La Cour de cassation estime en effet que la signature d'une transaction qui a notamment pour objet de restreindre la liberté d'expression du salarié est fondée.

Dans ce cas d'espèce les parties ont conclues une transaction qui comportait une obligation de non dénigrement, jusque-là assez classique.

L'employeur a alors reproché à son ancien salarié d'avoir publié un ouvrage qui traitait notamment de son expérience professionnelle et des problèmes rencontrés chez cet ancien employeur.

Or selon ce dernier, le salarié ne respectait pas l'obligation de ne se livrer à aucune critique ou dénigrement réciproques, tel que cela était prévu dans la transaction.

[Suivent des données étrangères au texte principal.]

(** lodash [capitalize]: [upperFirst(toString(string).toLowerCase())].
    On a string of ASCII characters this is the value that lodash
    returns; lodash also maps the letters outside ASCII, which are left
    as they are here. *)
Definition capitalize (s : string) : string := upperFirst (toLowerCase s).


(** [String.prototype.endsWith]: [suffix] is one of the tails of [s]. *)
Fixpoint endsWith (s suffix : string) : bool :=
  String.eqb s suffix
  || match s with
     | EmptyString => false
     | String _ s' => endsWith s' suffix
     end.

(** [s.substring(0, n)] for [0 <= n <= s.length] *)
Definition substring0 (n : nat) (s : string) : string :=
  String.substring 0 n s.

(** String coercion of a possibly undefined string, as performed by [+]. *)
Definition to_str (v : option string) : string :=
  match v with
  | Some s => s
  | None => "undefined"
  end.

(** Truthiness of a possibly undefined string. *)
Definition truthy (v : option string) : bool :=
  match v with
  | Some s => negb (String.eqb s "")
  | None => false
  end.

End Js.

(** ** Exceptions and display messages *)

(** The constants of [./exceptionMessages] that the factory refers to, and
    those of the validator. *)
Inductive ExceptionMessages : Type :=
| TOO_MANY_RINGS
| MISSING_HEADERS
| MISSING_CONTENT.

(** The values that are thrown or passed to error callbacks. [status] is
    the [status] property of a response object of the spreadsheet API. *)
Inductive Error : Type :=
| MalformedDataError (message : ExceptionMessages)
| SheetNotFoundError (message : string)
| TypeError (message : string)
| URIError
| ResponseError (status : Z)
| OtherError (message : string).

Definition is_MalformedDataError (e : Error) : bool :=
  match e with MalformedDataError _ => true | _ => false end.

Definition is_SheetNotFoundError (e : Error) : bool :=
  match e with SheetNotFoundError _ => true | _ => false end.
Lemma wp_has_wall_between_frame s (x1 z1 x2 z2 : Z) :
  caches_ok (world s) ->
  wp (has_wall_between x1 z1 x2 z2) s (fun b t =>
    wall_exists (world_seed (world s)) x1 z1 x2 z2 = Some b /\ collision_frame s t).
Proof.
  intros Hok. eapply wp_mono; [apply wp_has_wall_between; exact Hok|].
  intros b t (Hex & Hok' & Hfr & _ & _ & Hhit & Hmiss). cbv beta.
  split; [exact Hex|]. split; [exact Hok'|]. split; [exact Hfr|].
  destruct (wall_cache (world s) !! sorted_key (x1, z1) (x2, z2)) as [c|] eqn:Hc.
  - rewrite (Hhit (mk_is_Some _ _ eq_refl)). reflexivity.
  - specialize (Hmiss eq_refl). destruct b.
    + unfold decay_outcome in Hmiss. cbv zeta in Hmiss.
      destruct (pre_damaged_walls (world s) !! sorted_key (x1, z1) (x2, z2)).
      * destruct Hmiss as [_ ->]. reflexivity.
      * destruct (decay_chance_total (world_seed (world s)) x1 z1 x2 z2) as [chance Hch].
        destruct (Hmiss chance Hch) as [_ ->].
        match goal with |- context [if ?c then _ else _] => destruct c end;
          [apply union_subseteq_r | reflexivity].
    + destruct Hmiss as [_ ->]. reflexivity.
Qed.

Lemma wp_check_wall s (x1 z1 x2 z2 wall_start wall_across : Z) (along across : float) :
  caches_ok (world s) ->
  wp (check_wall x1 z1 x2 z2 wall_start wall_across along across) s
     (fun _ t => collision_frame s t).
Proof.
  intros Hok. unfold check_wall, world_get_doorway_type. wp_step.
  eapply wp_mono; [apply wp_has_wall_between_frame; exact Hok|].
  intros hw t (_ & Hfr). cbv beta. destruct hw; [| wp_steps; exact Hfr].
  cbv zeta. wp_steps.
  case_bool_decide; wp_steps; [exact Hfr|].
  match goal with |- context [if ?c then _ else _] => destruct c end; wp_steps; exact Hfr.
Qed.

Lemma wp_check_pillar s (px_grid pz_grid : Z) (x z : float) :
  caches_ok (world s) ->
  wp (check_pillar px_grid pz_grid x z) s (fun _ t => collision_frame s t).
Proof.
  intros Hok. unfold check_pillar. cbv zeta. wp_step.
  eapply wp_mono; [apply wp_has_pillar_at; exact Hok|].
  intros hp t (_ & Hok' & Hco & _). cbv beta.
  assert (collision_frame s t) as Hfr.
  { split; [exact Hok'|]. split; [apply caches_only_frame; exact Hco|].
    destruct Hco as (_ & _ & _ & -> & _). reflexivity. }
  wp_steps.
  match goal with |- context [if ?c then _ else _] => destruct c end; wp_steps; exact Hfr.
Qed.

Lemma wp_check_cell s (x z : float) (px_grid pz_grid : Z) :
  caches_ok (world s) ->
  wp (check_cell x z px_grid pz_grid) s (fun _ t => collision_frame s t).
Proof.
  intros Hok. unfold check_cell. wp_step.
  eapply wp_mono; [apply wp_check_wall; exact Hok|].
  intros f t Hfr. cbv beta. destruct f; [| wp_steps; exact Hfr ..].
  wp_step. eapply wp_mono; [apply wp_check_wall; apply Hfr|].
  intros f t' Hfr'. cbv beta.
  pose proof (collision_frame_trans _ _ _ Hfr Hfr') as Hfr2.
  destruct f; [| wp_steps; exact Hfr2 ..].
  eapply wp_mono; [apply wp_check_pillar; apply Hfr'|].
  intros b u Hfr3. eapply collision_frame_trans; eassumption.
Qed.

(** A loop whose body keeps the frame keeps it. *)
Lemma wp_any_M {A : Type} (body : A -> M bool) (l : list A) s :
  (forall a t, caches_ok (world t) -> wp (body a) t (fun _ u => collision_frame t u)) ->
  caches_ok (world s) ->
  wp (any_M body l) s (fun _ t => collision_frame s t).
Proof.
  intros Hbody. revert s. induction l as [| a l IH]; intros s Hok; cbn [any_M].
  - wp_steps. now apply collision_frame_refl.
  - wp_step. eapply wp_mono; [apply Hbody; exact Hok|].
    intros b t Hfr. cbv beta. destruct b; [wp_steps; exact Hfr|].
    eapply wp_mono; [apply IH; apply Hfr|].
    intros b u Hfr'. eapply collision_frame_trans; eassumption.
Qed.

(** X12.  From a state with coherent caches [check_collision] returns for
    every position, finite or not: no lookup of it fails.  It changes only
    the caches, the pre-damage dict and the destroyed walls, of which none is
    restored; for a position that is not finite it answers True and changes
    nothing. *)
Theorem check_collision_total (s : St) (x z : float) :
  caches_ok (world s) ->
  check_collision_returns x z s.
Proof.
  intros Hok. unfold check_collision_returns.
  assert (wp (check_collision x z) s (fun b t =>
            collision_frame s t
            /\ (is_finite x && is_finite z = false -> b = true /\ t = s))) as Hwp.
  { unfold check_collision.
    destruct (is_finite x) eqn:Hx, (is_finite z) eqn:Hz; cbn [negb orb andb];
      try (wp_steps; split; [now apply collision_frame_refl | intros _; split; reflexivity]).
    wp_step. eapply wp_mono; [apply wp_get_room_size; exact Hok|].
    intros room_size t (_ & _ & Hok' & Hco & _). cbv beta zeta.
    assert (collision_frame s t) as Hfr.
    { split; [exact Hok'|]. split; [apply caches_only_frame; exact Hco|].
      destruct Hco as (_ & _ & _ & -> & _). reflexivity. }
    eapply wp_mono.
    { apply wp_any_M; [| exact Hok']. intros px_grid u Hu.
      apply wp_any_M; [| exact Hu]. intros pz_grid v Hv. now apply wp_check_cell. }
    intros b u Hfr'. split; [eapply collision_frame_trans; eassumption | discriminate]. }
  destruct Hwp as (b & t & Hrun & Hfr & Hnf). exists b, t. auto.
Qed.


End collision_queries.

Lemma check_collision_total_witness :
  check_collision_returns (float_of_Z 200) (float_of_Z 200) (St_init 42).
Proof.
  apply (check_collision_total (St_init 42) (float_of_Z 200) (float_of_Z 200)).
  apply caches_ok_init.
Defined.



(** ** camera.py: clip_poly_near *)

Lemma inside_vertex_z (p : Vec3) :
  inside p = (float_of_Z config.NEAR <=? vertex_z p)%float.
Proof. destruct p as [[px py] pz]. reflexivity. Qed.

Lemma intersect_on_near_plane (a b i : Vec3) : intersect a b = Some i -> on_near_plane i.
Proof.
  destruct a as [[ax ay] az], b as [[bx by_] bz]. unfold intersect. cbv zeta.
  destruct (_ <? _)%float; [discriminate|].
  destruct (_ || _); [discriminate|]. intros [= <-]. reflexivity.
Qed.

Lemma clip_loop_inside (poly : list Vec3) (prev : Vec3) (out : list Vec3) :
  Forall (fun p => inside p = true) poly ->
  clip_loop poly prev true out = out ++ poly.
Proof.
  revert prev out. induction poly as [| cur rest IH]; intros prev out Hin; cbn [clip_loop].
  - now rewrite app_nil_r.
  - apply Forall_cons in Hin as [Hcur Hrest]. cbv zeta. rewrite Hcur. cbn [andb].
    rewrite IH by exact Hrest. now rewrite <- app_assoc.
Qed.

Lemma clip_loop_outside (poly : list Vec3) (prev : Vec3) (out : list Vec3) :
  Forall (fun p => inside p = false) poly ->
  clip_loop poly prev false out = out.
Proof.
  revert prev out. induction poly as [| cur rest IH]; intros prev out Hin; cbn [clip_loop].
  - reflexivity.
  - apply Forall_cons in Hin as [Hcur Hrest]. cbv zeta. rewrite Hcur. cbn [andb negb].
    now apply IH.
Qed.
Lemma fill_all_cons (lg : log.Logger) (acc : gmap string bool * list event)
    (groupFull : string) (rawGroups : list string) :
  fill_all lg acc (groupFull :: rawGroups)
  = fill_all lg (fill lg acc (str.Split groupFull "/")) rawGroups.
Proof. done. Qed.

Lemma spec_groups_cons (raw : string) (rawGroups : list string) :
  spec_groups (raw :: rawGroups)
  = list_to_set (filter (λ seg, seg ≠ "") (str.Split raw "/"))
    ∪ spec_groups rawGroups.
Proof. done. Qed.

Lemma dom_fill_all (lg : log.Logger) (acc : gmap string bool * list event)
    (rawGroups : list string) :
  dom (fill_all lg acc rawGroups).1 = dom acc.1 ∪ spec_groups rawGroups.
Proof.
  revert acc. induction rawGroups as [|raw rawGroups IH]; intros acc.
  - simpl. unfold spec_groups. simpl. by rewrite (right_id_L ∅ (∪)).
  - rewrite fill_all_cons, IH, dom_fill, spec_groups_cons.
    by rewrite (assoc_L (∪)).
Qed.

(** Membership in the specification's group set, spelled out. *)
Lemma elem_of_spec_groups (rawGroups : list string) (g : string) :
  g ∈ spec_groups rawGroups
  ↔ g ≠ "" ∧ ∃ raw, raw ∈ rawGroups ∧ g ∈ str.Split raw "/".
Proof.
  unfold spec_groups. rewrite elem_of_union_list. split.
  - intros [X [HX Hg]]. apply list_elem_of_fmap in HX as [raw [-> Hraw]].
    apply elem_of_list_to_set, list_elem_of_filter in Hg as [Hne Hg].
    eauto.
  - intros [Hne [raw [Hraw Hg]]]. eexists. split.
    + apply list_elem_of_fmap. eauto.
    + by apply elem_of_list_to_set, list_elem_of_filter.
Qed.

(** Lines 123 to 132 of [GetUser], run with a logger that is not nil. *)
Lemma GetUser_groups_run (lg : log.Logger) (w : World) (rawGroups : list string) :
  MyLog (self w) = Some lg →
  GetUser_groups rawGroups w
  = Normal (visit (hd [] (orders w))
              (map_to_list (fill_all lg (∅, []) rawGroups).1)).*1
           {| self := self w;
              trace := trace w ++ (fill_all lg (∅, []) rawGroups).2;
              orders := tl (orders w) |}.
Proof.
  intros Hlg. unfold GetUser_groups.
  unfold mbind at 1. unfold M_bind.
  rewrite <- (after_nil w) at 1.
  rewrite (GetUser_loops_run lg) by done.
  by rewrite mapKeys_run.
Qed.

(** What the group list of a successful run looks like. *)
Lemma GetUser_groups_spec (lg : log.Logger) (w : World) (rawGroups : list string) :
  MyLog (self w) = Some lg →
  ∃ l w', GetUser_groups rawGroups w = Normal l w'
    ∧ NoDup l
    ∧ list_to_set l = spec_groups rawGroups
    ∧ self w' = self w.
Proof.
  intros Hlg. rewrite (GetUser_groups_run lg) by done.
  eexists _, _. split; [done|].
  destruct (visit_keys (fill_all lg (∅, []) rawGroups).1 (hd [] (orders w)))
    as [Hnd Hset].
  split; [done|]. split; [|done].
  rewrite Hset, dom_fill_all. simpl. by rewrite dom_empty_L, (left_id_L ∅ (∪)).
Qed.

(* ================================================================== *)
(** * GetUser *)

Section GetUser.
Context `{Collaborators}.

(** A run of [GetUser] on a token that verifies and decodes, with a
    logger that is not nil. *)
Lemma GetUser_success (w : World) (token unused : string)
    (idToken : oidc.IDToken) (user : userClaims) (lg : log.Logger) :
  oidc_Verify (verifier (self w)) (ctx (OAuthProvider_ (self w))) token
    = Value idToken →
  oidc_Claims idToken = Value user →
  MyLog (self w) = Some lg →
  ∃ l w',
    GetUser token unused w
      = Normal (Some {| User_User := Email user; User_Groups := l |}, None) w'
    ∧ NoDup l
    ∧ list_to_set l = spec_groups (Groups user)
    ∧ self w' = self w.
Proof.
  intros HV HC Hlg. unfold GetUser. run. rewrite HV. run. rewrite HC. run.
  rewrite (MyLog_Println_run lg) by done.
  edestruct (GetUser_groups_spec lg) as (l & w' & Hrun & Hnd & Hset & Hself);
    [|rewrite Hrun]; [done|].
  eexists _, _. split; [done|]. split; [done|]. split; [done|].
  by rewrite Hself.
Qed.

(** A run of [GetUser] that returns a user went through verification,
    decoding and the loops. *)
Lemma GetUser_inv (w w' : World) (token unused : string) (u : User) :
  GetUser token unused w = Normal (Some u, None) w' →
  ∃ idToken user lg,
    oidc_Verify (verifier (self w)) (ctx (OAuthProvider_ (self w))) token
      = Value idToken
    ∧ oidc_Claims idToken = Value user
    ∧ MyLog (self w) = Some lg.
Proof.
  unfold GetUser. run.
  destruct (oidc_Verify _ _ token) as [idToken|err|] eqn:HV; run; [|done..].
  destruct (oidc_Claims idToken) as [user|err|] eqn:HC; run; [|done..].
  unfold MyLog_Println at 1. run.
  destruct (MyLog (self w)) as [lg|] eqn:Hlg; [|done].
  intros _. by exists idToken, user, lg.
Qed.

End GetUser.

(** Segments that survive the loops are not empty and hold no slash. *)
Lemma spec_groups_shape (rawGroups : list string) (g : string) :
  g ∈ spec_groups rawGroups → g ≠ "" ∧ str.ContainsByte g "/" = false.
Proof.
  intros [Hne (raw & _ & Hg)]%elem_of_spec_groups. split; [done|].
  pose proof (Split_parts_free "/" raw) as Hfree.
  rewrite Forall_forall in Hfree. by apply Hfree.
Qed.

Lemma spec_groups_only_slashes (rawGroups : list string) :
  forallb only_slashes rawGroups = true → spec_groups rawGroups = ∅.
Proof.
  intros Hall. apply set_eq. intros g. split; [|by intros ?%not_elem_of_empty].
  intros [Hne (raw & Hraw & Hg)]%elem_of_spec_groups. exfalso.
  rewrite forallb_forall in Hall.
  apply list_elem_of_In, Hall, Split_only_slashes in Hraw.
  rewrite Forall_forall in Hraw. by apply Hne, Hraw.
Qed.

(** The group set depends on the raw groups as a set only. *)
Lemma spec_groups_proper (raw1 raw2 : list string) :
  (∀ g, g ∈ raw1 ↔ g ∈ raw2) → spec_groups raw1 = spec_groups raw2.
Proof.
  intros Hsame. apply set_eq. intros g. rewrite !elem_of_spec_groups.
  split; intros [Hne (raw & Hraw & Hg)]; (split; [done|]);
    exists raw; (split; [by apply Hsame|done]).
Qed.

(** Flattening what has been flattened changes nothing. *)
Lemma spec_groups_idemp (l : list string) (rawGroups : list string) :
  list_to_set l = spec_groups rawGroups → spec_groups l = spec_groups rawGroups.
Proof.
  intros Hl. apply set_eq. intros g. rewrite <- Hl, elem_of_list_to_set.
  rewrite elem_of_spec_groups. split.
  - intros [Hne (raw & Hraw & Hg)].
    assert (raw ∈ spec_groups rawGroups) as Hin
      by (by rewrite <- Hl, elem_of_list_to_set).
    apply spec_groups_shape in Hin as [_ Hfree].
    rewrite (Split_free _ _ Hfree) in Hg.
    by apply list_elem_of_singleton in Hg as ->.
  - intros Hg.
    assert (g ∈ spec_groups rawGroups) as Hin
      by (by rewrite <- Hl, elem_of_list_to_set).
    apply spec_groups_shape in Hin as [Hne Hfree].
    split; [done|]. exists g. split; [done|].
    rewrite (Split_free _ _ Hfree). by left.
Qed.

(* ================================================================== *)
(** * Setup, GetLoginURL and ExchangeCode *)

Section Setup.
Context `{Collaborators}.

(** The validation of [Setup] rejects an adapter with an empty field
    without touching anything. *)
Lemma Setup_invalid (w : World) :
  IssuerURL (self w) = "" ∨ ClientID (self w) = "" ∨ ClientSecret (self w) = "" →
  Setup w
  = Normal (Some (errors.New
      "providers.oidc.issuer-url, providers.oidc.client-id, providers.oidc.client-secret must be set"))
      w.
Proof.
  intros Hempty. unfold Setup. run.
  destruct Hempty as [-> | [-> | ->]]; simpl;
    repeat (case_bool_decide; simpl); done.
Qed.

Lemma Setup_valid_guard (w : World) :
  IssuerURL (self w) ≠ "" → ClientID (self w) ≠ "" → ClientSecret (self w) ≠ "" →
  bool_decide (IssuerURL (self w) = "") || bool_decide (ClientID (self w) = "")
    || bool_decide (ClientSecret (self w) = "") = false.
Proof. intros. by rewrite !bool_decide_eq_false_2. Qed.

La salarié a habilement invoqué qu'une telle clause portait atteinte à sa liberté d'expression.

Ce n'est donc pas de l'avis de la Cour de cassation qui considère que la liberté d'expression du salarié peut être restreinte par l'employeur "pour assurer la protection de la réputation et des droits d'autrui dès lors que ces restrictions sont proportionnées au but recherché" et que la transaction présentait de telles garanties.

L'arrêt retient toutefois que la transaction envisageait des limites à l'atteinte portées à la sacrosainte liberté d'expression puisque la clause était précise tant dans son objet qu'à l'égard des personnes, des programmes concernés par l'obligation de discrétion du salarié et était limitée dans le temps.

De fait la clause était justifiée et proportionnée au but recherché.